Once an image is loaded into the computer, iCanDraw? performs face recognition on that image and gives a template to the user. The program works with the user to draw the face and uses the template to understand what the user is drawing. This allows the user to apply multiple brush strokes as the user naturally would without having to worry about drawing something with a single stroke. At the end the system performs face recognition to obtain a face template for the final sketch for comparison with the original image template.

"Sketches are inherently messy and abstract, making it otherwise difficult to the concrete original photograph. People tend to draw the perceptually important parts (like fingers), and leave out others.
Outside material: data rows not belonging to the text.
(* ===== verification/Consensus.v ===== *)
(** * Consensus validation ([crates/dom-consensus/src/lib.rs], [block_full.rs],
    [cutthrough.rs])

    The orchestrated transaction and block validation, block weight, the Merkle roots
    of a block body, the chain identifier, and cut-through.  The laws are in
    [ConsensusLaws.v]. *)

From Stdlib Require Import ZArith Lia.
From stdpp Require Import base list strings.
From S2P Require Import Prelude CoreError Core FeePolicy Serialization.
From S2P Require Import CryptoHash Pmmr Curve Keys Pedersen Schnorr RangeProof.
From S2P Require Import Transaction BlockHeader.

Record ValidationContext : Type := {
  current_height : BlockHeight;
  chain_id : bytes;
  now : Timestamp;
}.

Record Block : Type := {
  header : BlockHeader;
  coinbase : CoinbaseTransaction;
  transactions : list Transaction;
}.

#[export] Instance Block_serialize : DomSerialize Block :=
  λ b w,
    let? w := serialize (header b) w in
    let? w := serialize (coinbase b) w in
    write_list w (transactions b).
#[export] Instance Block_deserialize `{HC : Secp256k1} : DomDeserialize Block := {|
  MIN_SERIALIZED_SIZE :=
    MIN_SERIALIZED_SIZE BlockHeader + MIN_SERIALIZED_SIZE CoinbaseTransaction + 4;
  deserialize :=
    read! header := deserialize (T := BlockHeader) in
    read! coinbase := deserialize (T := CoinbaseTransaction) in
    read! transactions := read_list Transaction MAX_BLOCK_TXS in
    rd_ret {| header := header; coinbase := coinbase; transactions := transactions |};
|}.

(** ** Weight, fees and work *)

Definition block_weight (coinbase : CoinbaseTransaction) (transactions : list Transaction)
  : Result Z :=
  let total := cb_kernel_weight (kernel coinbase) in
  let? total := ok_or (checked_add 32 total WEIGHT_OUTPUT) (Invalid "block weight overflow") in
  try_fold (λ total tx,
    let? w := weight tx in
    ok_or (checked_add 32 total w) (Invalid "block weight overflow")) total transactions.

Definition block_total_fees (b : Block) : Result Z :=
  try_fold (λ total tx,
    let? fee := total_fee tx in
    ok_or (checked_add 64 total fee) (Invalid "block fee overflow")) 0 (transactions b).

Definition checked_accumulated_difficulty (parent_total block_difficulty : Z) : Result Z :=
  ok_or (checked_add 256 parent_total block_difficulty) (Invalid "total_difficulty overflow").

(** ** Cut-through *)

Definition apply_cut_through (transactions : list Transaction)
  : Result (list TransactionInput * list TransactionOutput) :=
  let all_inputs := transactions ≫= inputs in
  let all_outputs := transactions ≫= outputs in
  let? _ := insert_distinct (Invalid "duplicate input before cut-through") []
              (in_commitment <$> all_inputs) in
  let? _ := insert_distinct (Invalid "duplicate output before cut-through") []
              (out_commitment <$> all_outputs) in
  let input_commits := in_commitment <$> all_inputs in
  let output_commits := out_commitment <$> all_outputs in
  let eliminated := filter (.∈ output_commits) input_commits in
  let outputs_after := filter (λ o, out_commitment o ∉ eliminated) all_outputs in
  let inputs_after := filter (λ i, in_commitment i ∉ eliminated) all_inputs in
  let? _ := insert_distinct (Invalid "duplicate input after cut-through") []
              (in_commitment <$> inputs_after) in
  let? _ := insert_distinct (Invalid "duplicate output after cut-through") []
              (out_commitment <$> outputs_after) in
  Ok (inputs_after, outputs_after).

(** ** Merkle roots of a block body *)

Section roots.
Context `{HB : Blake2b256}.

Definition push_leaf (t : Pmmr) (payload : bytes) : Result Pmmr :=
  let? (t', _) := push t payload in Ok t'.

(** The three accumulators: outputs, kernels, range proofs *)
Definition push_output (mmrs : Pmmr * Pmmr * Pmmr) (o : TransactionOutput)
  : Result (Pmmr * Pmmr * Pmmr) :=
  let '(om, km, rm) := mmrs in
  let? om := push_leaf om (commit_bytes (out_commitment o)) in
  let? rm := push_leaf rm (proof o) in
  Ok (om, km, rm).
Definition push_kernel (mmrs : Pmmr * Pmmr * Pmmr) (excess : Commitment)
  : Result (Pmmr * Pmmr * Pmmr) :=
  let '(om, km, rm) := mmrs in
  let? km := push_leaf km (commit_bytes excess) in
  Ok (om, km, rm).
Definition push_tx (mmrs : Pmmr * Pmmr * Pmmr) (tx : Transaction)
  : Result (Pmmr * Pmmr * Pmmr) :=
  let? mmrs := try_fold push_output mmrs (outputs tx) in
  try_fold push_kernel mmrs (kernel_excesses tx).

Definition compute_unbound_block_pmmr_roots (coinbase : CoinbaseTransaction)
    (transactions : list Transaction) : Result (Hash256 * Hash256 * Hash256) :=
  let? mmrs := push_output (pmmr_new, pmmr_new, pmmr_new) (output coinbase) in
  let? mmrs := push_kernel mmrs (cb_excess (kernel coinbase)) in
  let? mmrs := try_fold push_tx mmrs transactions in
  let '(om, km, rm) := mmrs in
  let? output_root := root om in
  let? kernel_root := root km in
  let? rangeproof_root := root rm in
  Ok (output_root, kernel_root, rangeproof_root).

Definition canonical_block_body_bytes (coinbase : CoinbaseTransaction)
    (transactions : list Transaction) : Result bytes :=
  let? w := serialize coinbase writer_new in
  let? w := write_list w transactions in
  Ok (writer_finish w).

Definition compute_block_body_commitment (coinbase : CoinbaseTransaction)
    (transactions : list Transaction) : Result Hash256 :=
  let? body := canonical_block_body_bytes coinbase transactions in
  Ok (blake2b_256_tagged TAG_BLOCK_BODY_COMMITMENT body).

Definition compute_block_pmmr_roots (block_height : BlockHeight)
    (coinbase : CoinbaseTransaction) (transactions : list Transaction)
  : Result (Hash256 * Hash256 * Hash256) :=
  let? (output_root, kernel_root, rangeproof_root) :=
    compute_unbound_block_pmmr_roots coinbase transactions in
  if height_val block_height =? height_val GENESIS then
    Ok (output_root, kernel_root, rangeproof_root)
  else
    let? body_commitment := compute_block_body_commitment coinbase transactions in
    let binding := hash_bytes rangeproof_root ++ hash_bytes body_commitment in
    Ok (output_root, kernel_root, blake2b_256_tagged TAG_BOUND_RANGEPROOF_ROOT binding).

Definition root_mismatch (name : string) (claimed computed : Hash256) : DomError :=
  Invalid (name +:+ " mismatch: header=" +:+ hex_concat (hash_bytes claimed)
           +:+ " computed=" +:+ hex_concat (hash_bytes computed)).

Definition validate_pmmr_roots (b : Block) : Result unit :=
  let? (computed_output_root, computed_kernel_root, computed_rangeproof_root) :=
    compute_block_pmmr_roots (height (header b)) (coinbase b) (transactions b) in
  if negb (bool_decide (computed_output_root = output_root (header b))) then
    Err (root_mismatch "output_root" (output_root (header b)) computed_output_root)
  else if negb (bool_decide (computed_kernel_root = kernel_root (header b))) then
    Err (root_mismatch "kernel_root" (kernel_root (header b)) computed_kernel_root)
  else if negb (bool_decide (computed_rangeproof_root = rangeproof_root (header b))) then
    Err (root_mismatch "rangeproof_root" (rangeproof_root (header b)) computed_rangeproof_root)
  else Ok tt.

Definition derive_chain_id (network_magic : Z) (genesis_hash : Hash256) : Hash256 :=
  blake2b_256_tagged TAG_CHAIN_ID (be_bytes 4 network_magic ++ hash_bytes genesis_hash).
End roots.

(** ** Validation *)

Section validate.
Context `{HB : Blake2b256} `{HC : Secp256k1} `{HZ : !ZkpBackend}.

(** RFC-0009: the message a kernel signs *)
Definition kernel_message (k : TransactionKernel) : Hash256 :=
  blake2b_256_tagged TAG_KERNEL_MSG
    ([features k] ++ le_bytes 8 (noms (fee k)) ++ le_bytes 8 (lock_height k)).

Definition check_kernel_signature (chain_id : bytes) (i : Z) (k : TransactionKernel)
  : Result unit :=
  let? sig := map_err (λ e, Invalid ("kernel " +:+ dec i +:+ " bad signature: "
                                     +:+ display_error e))
                (signature_from_bytes (excess_signature k)) in
  let? pk := map_err (λ e, Invalid ("kernel " +:+ dec i +:+ " bad excess point: "
                                    +:+ display_error e))
               (pk_from_compressed_bytes (commit_bytes (excess k))) in
  match schnorr_verify sig pk chain_id (hash_bytes (kernel_message k)) with
  | Ok true => Ok tt
  | Ok false =>
      Err (peer_misbehavior InvalidSignature
             ("kernel " +:+ dec i +:+ " Schnorr signature invalid"))
  | Err (Internal msg) => Err (Internal ("kernel sig: " +:+ msg))
  | Err e => Err e
  | Panic => Panic
  end.
Definition validate_kernel_signatures (tx : Transaction) (chain_id : bytes) : Result unit :=
  try_eachi (check_kernel_signature chain_id) 0 (kernels tx).

Definition validate_transaction (tx : Transaction) (ctx : ValidationContext) : Result unit :=
  let? _ := validate_transaction_structure tx in
  let? _ := validate_lock_heights tx (current_height ctx) in
  let? _ := validate_range_proofs tx in
  let? _ := validate_kernel_signatures tx (chain_id ctx) in
  let? _ := total_fee tx in
  let? w := weight tx in
  if MAX_TX_WEIGHT <? w then
    Err (Invalid ("tx weight " +:+ dec w +:+ " > MAX_TX_WEIGHT " +:+ dec MAX_TX_WEIGHT))
  else validate_balance_equation tx.

(** The loop over the transactions threads the index and the fees so far. *)
Definition validate_step (ctx : ValidationContext) (acc : Z * Z) (tx : Transaction)
  : Result (Z * Z) :=
  let '(i, actual_total_fees) := acc in
  let? _ := validate_transaction tx ctx in
  let? tx_fees := map_err (λ e, Invalid ("tx " +:+ dec i +:+ " fee error: "
                                         +:+ display_error e)) (total_fee tx) in
  let? fees := ok_or (checked_add 64 actual_total_fees tx_fees)
                 (Invalid "block total fees overflow") in
  Ok (i + 1, fees).

Definition validate_block_transactions (transactions : list Transaction)
    (coinbase : CoinbaseTransaction) (ctx : ValidationContext) (block_height : BlockHeight)
    (claimed_total_fees : Z) : Result unit :=
  let? total_block_weight := block_weight coinbase transactions in
  let? (_, actual_total_fees) := try_fold (validate_step ctx) (0, 0) transactions in
  if MAX_BLOCK_WEIGHT <? total_block_weight then
    Err (Invalid ("block weight " +:+ dec total_block_weight +:+ " > MAX_BLOCK_WEIGHT "
                  +:+ dec MAX_BLOCK_WEIGHT))
  else
    let? _ := coinbase_validate coinbase block_height actual_total_fees (chain_id ctx) in
    if negb (claimed_total_fees =? actual_total_fees) then
      Err (Invalid ("claimed fees " +:+ dec claimed_total_fees +:+ " != actual fees "
                    +:+ dec actual_total_fees))
    else Ok tt.

(** [flat_map] over the transactions of a block *)
Definition block_inputs (b : Block) : list Commitment := transactions b ≫= input_commits.
Definition block_outputs (b : Block) : list Commitment :=
  out_commitment (output (coinbase b)) :: (transactions b ≫= output_commits).
Definition block_excesses (b : Block) : list Commitment :=
  cb_excess (kernel (coinbase b)) :: (transactions b ≫= kernel_excesses).

Definition check_not_output (seen_outputs : list Commitment) (c : Commitment) : Result unit :=
  if bool_decide (c ∈ seen_outputs) then
    Err (Invalid "block-level cut-through violation: input commitment matches a block output")
  else Ok tt.

Definition validate_block_for_network (b : Block) (ctx : ValidationContext)
    (network_magic : Z) : Result unit :=
  let? _ := validate_header_syntax (header b) network_magic in
  let? w := block_weight (coinbase b) (transactions b) in
  if MAX_BLOCK_WEIGHT <? w then
    Err (Invalid ("block weight " +:+ dec w +:+ " > MAX_BLOCK_WEIGHT "
                  +:+ dec MAX_BLOCK_WEIGHT))
  else if MAX_BLOCK_TXS <? zlen (transactions b) then
    Err (Invalid ("too many transactions: " +:+ dec (zlen (transactions b)) +:+ " > "
                  +:+ dec MAX_BLOCK_TXS))
  else
    let? _ := insert_distinct (Invalid "duplicate input commitment across block") []
                (block_inputs b) in
    let? seen_outputs := insert_distinct (Invalid "duplicate output commitment in block") []
                [out_commitment (output (coinbase b))] in
    let? seen_outputs := insert_distinct (Invalid "duplicate output commitment across block")
                seen_outputs (transactions b ≫= output_commits) in
    let? _ := try_each (check_not_output seen_outputs) (block_inputs b) in
    let? total_fees := block_total_fees b in
    let? _ := validate_block_transactions (transactions b) (coinbase b) ctx
                (height (header b)) total_fees in
    let? base_reward := block_reward (height (header b)) in
    let? valid := verify_block_balance_equation (block_outputs b) (block_inputs b)
                    (block_excesses b) (total_kernel_offset (header b)) (noms base_reward) in
    if negb valid then Err (Invalid "aggregate block balance equation does not hold")
    else validate_pmmr_roots b.

Definition validate_block (b : Block) (ctx : ValidationContext) : Result unit :=
  validate_block_for_network b ctx NETWORK_MAGIC_MAINNET.
End validate.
However, with our method, even artful shading or missing elements, the face recognition software can still understand the diagram," Hammond says.

Extra mile
Another application, GeoTrooper, was developed to ease the coordination and reassembly of airborne paratrooper teams. Hammond and her students tested Geotrooper multiple times in 2010 with U.S. Army paratroopers.

GeoTrooper is a location-aware system that uses an ad-hoc Wi-Fi network to broadcast and receive GPS coordinates of equipment and/or rendezvous points. The system consists of beacons (devices attached to equipment and placed at assembly points that broadcast their position using ad-hoc Wi-Fi) and receivers (android phones or other handheld devices that orient the user towards the beacons and any predetermined coordinates).

"After I emphasized that I needed to understand the environment we were developing for as best I can, Lt. Gen. Helmick, commanding general of the 18th Airborne Corps, threw me out of a plane—with a parachute," Hammond says. "My anthropological background always encouraged me to get as close to the research as possible.

"You have to go that extra mile to really produce cool stuff—you need to have lots of those eureka moments."

Teaching children
One of the projects under development in the SRL is aimed at teaching basic skills such as drawing and writing to children between the ages of 5 and 7 years. The project is named TaYouKi, short-form for "teaching assistant for young kids."

SRL researcher Francisco Vides is developing TaYouKi. One of the applications of this project is teaching children to draw human eye on a computer in six steps. With an eye diagram as a template, the child gets instructions on how to draw and feedback after each step. If the child is not satisfied, he or she can go back a step and erase it, or erase all steps and start afresh. The steps essentially teach the child to draw an eye by splitting it into different shapes, such as circle (eye ball) or curve (eye brow).

"I do think there’s a lot of hope using sketch recognition in classrooms for various subjects, which is why I am so excited about the generalizability of the program," Hammond says.